Лена исчезла, и над столом повисла напряженная, нехорошая пауза.
— А с другом своим меня почему не познакомишь? — спросил наконец Бурый.
— А вы не знакомы?
— Почему? Я-то его знаю…
Карпов напрягся. Это откуда еще знает его Бурый? В то время, когда Толя Карпов работал следователем городской прокуратуры, Бурого еще и в Питере-то не было. Сидел у себя в Сибири. Силу набирал.
— Ну, если знаешь, то и ладно, — нехотя ответил Максимов. И хотел сказать еще что-то, но тут появилась Лена с бумагами.
— О, быстро ты, молодец! — Бурый одобрительно кивнул головой. — Все в порядке?
— Да. — Лена аккуратно положила перед Бурым лист бумаги, трудовую книжку и несколько купюр.
— Вот, держи… — Сергей Петрович протянул Максимову трудовую. — Уволен по статье тридцать третьей — за прогулы, — ехидно прокомментировал Бурый. — А это расчет. — Он двинул ладонью по столу, подталкивая деньги поближе к Максимову.
— Все, — сказал Бурый. — Свободны.
Максимов аккуратно убрал трудовую книжку в карман пиджака, не спеша сложил вчетверо приказ об увольнении. (Карпов молча наблюдал за этим спектаклем, который разыгрывали два бандита, и ждал, чем же все это кончится — не полез бы Максимов в драку!) Затем спрятал его в бумажник вместе с деньгами и поднялся из-за стола.
— Пойдем, Толя.
— Во-во, — кивнул Бурый. — Идите уже, Толя, с хозяином своим.
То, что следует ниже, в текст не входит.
(** All slots are filled. *)
Record typed (w : world) (i : ModuleInstance) : Prop := {
  ty_globals : forall k gt, zlookup (d_globals d) k = Some gt -> exists g G,
    zlookup (Globals i) k = Some (Some g) /\ globals w !! g = Some G /\ gmatch gt (GlobalInstanceType G);
  ty_tables : forall k td, zlookup (d_tables d) k = Some td -> exists t T,
    zlookup (Tables i) k = Some (Some t) /\ tables w !! t = Some T /\ tmatch td T;
  ty_tags : forall k tt, zlookup (d_tags d) k = Some tt -> exists t T,
    zlookup (Tags i) k = Some (Some t) /\ tags w !! t = Some T /\ xmatch w (Source i) tt T;
  ty_memory : forall md, d_memory d = Some md -> exists p mem,
    InstanceMemory i = Some p /\ memories w !! p = Some mem /\ mmatch md mem;
}.

End Match.

(** ** What the operations leave as it is *)

Definition same_table (T T' : TableInstance) : Prop :=
  TType T' = TType T /\ TMin T' = TMin T /\ TMax T' = TMax T /\ length (References T') = length (References T) /\
  (involvingModuleInstances T <> [] -> involvingModuleInstances T' <> []).
Definition same_memory (M M' : MemoryInstance) : Prop :=
  length (Buffer M') = length (Buffer M) /\ Max M' = Max M /\ Shared M' = Shared M.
А то у меня еще дела. Как говорится, деньги будут — заходите.
— Зайдем, зайдем, — сквозь зубы прошипел Максимов. — Не волнуйся. Увидимся еще.
— Да? Как страшно!
— Я ведь с приказом твоим не согласен. Попытаюсь обжаловать. В профкоме.
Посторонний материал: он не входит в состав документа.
(** ** Building the objects *)

Section Build.
Context (enabledFeatures : CoreFeatures) (memoryLimitPages : Z) (m : Module) (Hac : accepted enabledFeatures memoryLimitPages m).
Context (d : declarations) (Hd : AllDeclarations m = Ok d) (Hmem : ImportMemoryCount m <= 1).
Context (HplainT : forall td, td ∈ d_tables d -> plain (TableRefType td)) (HplainG : forall gt, gt ∈ d_globals d -> plain (ValType gt)).
Context (self module : positive) (FunctionInstanceReference : positive -> Z -> Z).
Local Abbreviation grows := (grows self).






(** ** Reading the globals of the instance *)

Section Read.
Context (published : bool).
Local Abbreviation inv := (inv m d self module published).
Local Abbreviation post := (post m d self module published).








End Read.

(** ** Tables *)

Local Abbreviation inv := (inv m d self module false).
Local Abbreviation post := (post m d self module false).





(** ** Globals *)




Context (OwnsGlobals : bool) (Hindex : zlen (d_globals d) < 2 ^ 32).





(** ** Tags and memory *)



Context (allocator : option (Z -> Z -> LinearMemory)).




(** ** Exports *)














(** ** Segments *)

Section Segments.
Local Abbreviation inv := (InstantiateSafe.inv m d self module true).
Local Abbreviation post := (InstantiateSafe.post m d self module true).






(** *** Elements *)








(** *** Data *)





Context (preapplied : positive -> option (positive -> bool)).




End Segments.

(** ** The whole *)

Context (resolver : option (string -> resolution)) (NewModuleEngine : positive -> res unit).
Context (preapplied : positive -> option (positive -> bool)).









End Build.

(** ** Results *)



Section Results.
Context (resolver : option (string -> resolution)) (NewModuleEngine : positive -> res unit).
Context (FunctionInstanceReference : positive -> Z -> Z) (OwnsGlobals : bool) (allocator : option (Z -> Z -> LinearMemory)).
Context (preapplied : positive -> option (positive -> bool)) (startCall : positive -> Z -> M (option (string * bool))).
Local Abbreviation instantiate := (instantiate resolver NewModuleEngine FunctionInstanceReference OwnsGlobals allocator preapplied startCall).


(** The memory after segments at their offsets are written in order (or only
    checked, when [skip]), up to one that is out of bounds, and whether all are
    inside. *)
Fixpoint writes (skip : bool) (buf : list Z) (l : list (DataSegment * Z)) : list Z * bool :=
  match l with
  | [] => (buf, true)
  | (s, x) :: l' =>
      if Passive s then writes skip buf l'
      else if x + zlen (DataInit s) <=? zlen buf then writes skip (if skip then buf else stored buf x (DataInit s)) l'
      else (buf, false)
  end.

(** The image that the memory brings along: [None] when it has none, otherwise whether it is taken for the module. *)
Definition imageTaken (m : Module) (i : ModuleInstance) (p : positive) (mem : MemoryInstance) (dependent : bool) : option bool :=
  if bool_decide (is_Some (expBuffer mem)) && negb (Shared mem) && (ImportMemoryCount m =? 0) then
    (fun preappliedDataFor : positive -> bool => negb dependent && bool_decide (StartSection m = None) && negb (willRunStartFunctions i) && preappliedDataFor (Source i)) <$> preapplied p
  else None.

Section Writes.
Context (self p : positive) (w : world) (i : ModuleInstance) (mem : MemoryInstance).
Context (skip : bool) (Hi : instances w !! self = Some i) (Hp : InstanceMemory i = Some p) (Hmem : memories w !! p = Some mem).

(** The world with the segments [ds] and the memory [buf]. *)
Definition written (ds : list (list Z)) (buf : list Z) : world :=
  set_memories (insert p (set_Buffer buf mem)) (set_instances (insert self (set_DataInstances ds i)) w).

Definition offset_of (s : DataSegment) (x : Z) : Prop :=
  zlen (DataInit s) < 2 ^ 32 /\ is_u32 x /\
  (Passive s = false -> evaluateConstExprInModuleInstance (OffsetExpression s) (readGlobal w i) (FunctionInstanceReference self) = Ok [x]).

Lemma applyDataSegment_written ds buf k s x : 0 <= k < zlen ds -> offset_of s x ->
  let ds' := <[Z.to_nat k := DataInit s]> ds in
  if Passive s then applyDataSegment FunctionInstanceReference self skip k s (written ds buf) = (written ds' buf, Ok tt)
  else if x + zlen (DataInit s) <=? zlen buf
  then applyDataSegment FunctionInstanceReference self skip k s (written ds buf) = (written ds' (if skip then buf else stored buf x (DataInit s)), Ok tt)
  else exists e, applyDataSegment FunctionInstanceReference self skip k s (written ds buf) = (written ds' buf, Err e).
Proof.
  intros Hk (Hlen & Hx & Hoff) ds'. pose proof (zlen_nonneg (DataInit s)).
  assert (forall ds buf, deref (instances (written ds buf)) self = Ok (set_DataInstances ds i)) as Hself
    by (intros; apply derefs_Some; cbn; apply lookup_insert_eq).
  assert (forall ds buf, derefOpt (memories (written ds buf)) (Some p) = Ok (set_Buffer buf mem)) as Hm
    by (intros; apply derefs_Some; cbn; apply lookup_insert_eq).
  assert (forall ds', set_instances (insert self (set_DataInstances ds' (set_DataInstances ds i))) (written ds buf) = written ds' buf) as Hset
    by (intros; unfold written, set_memories, set_instances; cbn; by rewrite insert_insert_eq).
  assert (forall buf', set_memories (insert p (set_Buffer buf' (set_Buffer buf mem))) (written ds' buf) = written ds' buf') as Hstore
    by (intros; unfold written, set_memories, set_instances; cbn; by rewrite insert_insert_eq).
  unfold applyDataSegment, updateInstance, evaluateFirst, evaluate, instanceOf, readM, liftM, modifyM, mbind, M_bind.
  rewrite Hself. cbn [DataInstances set_DataInstances]. rewrite zset_in by done. fold ds'. cbv beta iota.
  rewrite ?Hset. destruct (Passive s); [done|]. cbv beta iota. rewrite Hself. cbv beta iota.
  assert (evaluateConstExprInModuleInstance (OffsetExpression s) (readGlobal (written ds' buf) (set_DataInstances ds' i))
    (FunctionInstanceReference self) = Ok [x]) as -> by by apply Hoff.
  change (zindex [x] 0) with (Ok x). cbv beta iota. cbn [InstanceMemory set_DataInstances]. rewrite Hp, Hm. cbv beta iota. cbn [Buffer set_Buffer].
  unfold is_u32 in Hx. rewrite !(sgn64_small x), sgn64_small by (unfold is_i64; lia).
  rewrite (proj2 (Z.ltb_ge _ _)) by lia. cbn [orb]. rewrite Z.gtb_ltb, <- Z.leb_antisym.
  destruct (Z.leb_spec (x + zlen (DataInit s)) (zlen buf)) as [Hb|Hb]; cbn [guardM failM]; [|by eexists].
  unfold mret, M_ret. destruct skip; [done|]. rewrite copyAt_in by lia. by rewrite Hstore.
Qed.

Lemma applySegments_written segs : forall k ds buf, 0 <= k -> k + zlen segs = zlen ds -> (forall s x, (s, x) ∈ segs -> offset_of s x) ->
  let '(buf', ok) := writes skip buf segs in
  exists ds' r, forM (fun k s => applyDataSegment FunctionInstanceReference self skip k s) k segs.*1 (written ds buf) = (written ds' buf', r) /\
    (if ok : bool then r = Ok tt /\ ds' = take (Z.to_nat k) ds ++ map DataInit segs.*1 else exists e, r = Err e).
Proof.
  induction segs as [|[s x] segs IH]; intros k ds buf Hk Hlen Hoff; cbn [writes].
  { eexists ds, _. split; [done|]. split; [done|]. cbn. rewrite app_nil_r, take_ge; [done|]. unfold zlen in *. cbn in Hlen. lia. }
  pose proof (Hoff s x ltac:(by left)) as Hs. rewrite zlen_cons in Hlen. pose proof (zlen_nonneg segs).
  pose proof (applyDataSegment_written ds buf k s x ltac:(lia) Hs) as Hseg. cbv zeta in Hseg. cbn [fmap list_fmap forM].
  unfold mbind, M_bind.
  assert (forall buf1, let '(buf', ok) := writes skip buf1 segs in
    exists ds' r, forM (fun k s => applyDataSegment FunctionInstanceReference self skip k s) (k + 1) segs.*1
      (written (<[Z.to_nat k := DataInit s]> ds) buf1) = (written ds' buf', r) /\
    (if ok : bool then r = Ok tt /\ ds' = take (Z.to_nat k) ds ++ DataInit s :: map DataInit segs.*1 else exists e, r = Err e)) as Hnext.
  { intros buf1. specialize (IH (k + 1) (<[Z.to_nat k := DataInit s]> ds) buf1). destruct (writes skip buf1 segs) as [b ok].
    destruct IH as (ds' & r & E & Hr); [lia|rewrite zlen_insert; lia|intros; apply Hoff; by right|].
    exists ds', r. split; [done|]. destruct ok; [|done]. destruct Hr as [? ->]. split; [done|].
    rewrite Z2Nat.inj_add by lia. rewrite Nat.add_1_r. erewrite take_S_r by (apply list_lookup_insert_eq; unfold zlen in *; lia).
    rewrite take_insert_ge by lia. by rewrite <- app_assoc. }
  cbn [fst]. destruct (Passive s); [rewrite Hseg; apply Hnext|].
  destruct (_ <=? _); [rewrite Hseg; apply Hnext|]. destruct Hseg as [e ->]. eexists _, _. split; [done|]. by eexists.
Qed.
— Ладно, хватит тут выдрючиваться! Валите отсюда! Диму я вам, так и быть, прощаю…
Когда Николай Николаевич и Карпов вышли на Пушкинскую и дверь бывшей «Пальмы» за ними захлопнулась, Карпов положил руку на плечо своему бывшему боссу:
— Не переживай, Николаич. Подумаешь — мразь всякая куражится.
— А я и не переживаю. Мы еще поглядим, кто будет последним куражиться. Ты лучше туда посмотри.
Карпов взглянул в ту сторону, куда Максимов лениво махнул рукой, и увидел ту самую серую «Волгу», что преследовала их на набережной. Машина стояла в трех метрах от их «Форда». Внутри «Волги» никого не было.
— Ну, что скажешь? — спросил Николай Николаевич.
Карпов промолчал. Нехорошие предчувствия, которые он начал испытывать еще утром, постепенно обретали реальность.
Крупный калибр
— Я бы ей засадил, — сказал Комар, внимательно глядя на экран телевизора. Он сидел, утопая в мягком кресле, своими габаритами больше напоминавшем поставленную «на попа» кровать.
— Ты лучше подумал бы о том, что нам теперь делать! — процедил сквозь зубы Гриб.
— Что делать? Да ничего не делать. Один гикнулся, другой найдется.
— Ну ты и дурак! Извини, конечно, но вообще же не въезжаешь. Это тебе что — в очко фраеров обувать? Ни хрена не соображаешь! Ты прикидываешься или вправду такой тупой?
— Вправду. Не понимаю, чего ты трясешься, Гриб?
— Трясусь? Во-первых, я не трясусь. Я расстраиваюсь. В этого Маликова столько было уже вложено, и вот так — одним махом все прахом…
— Поэт! — Комар не отрывался от телевизора. А все-таки я бы ей засадил… Наверное, трахается так, что температура воздуха поднимается в городе. Градусов на пять.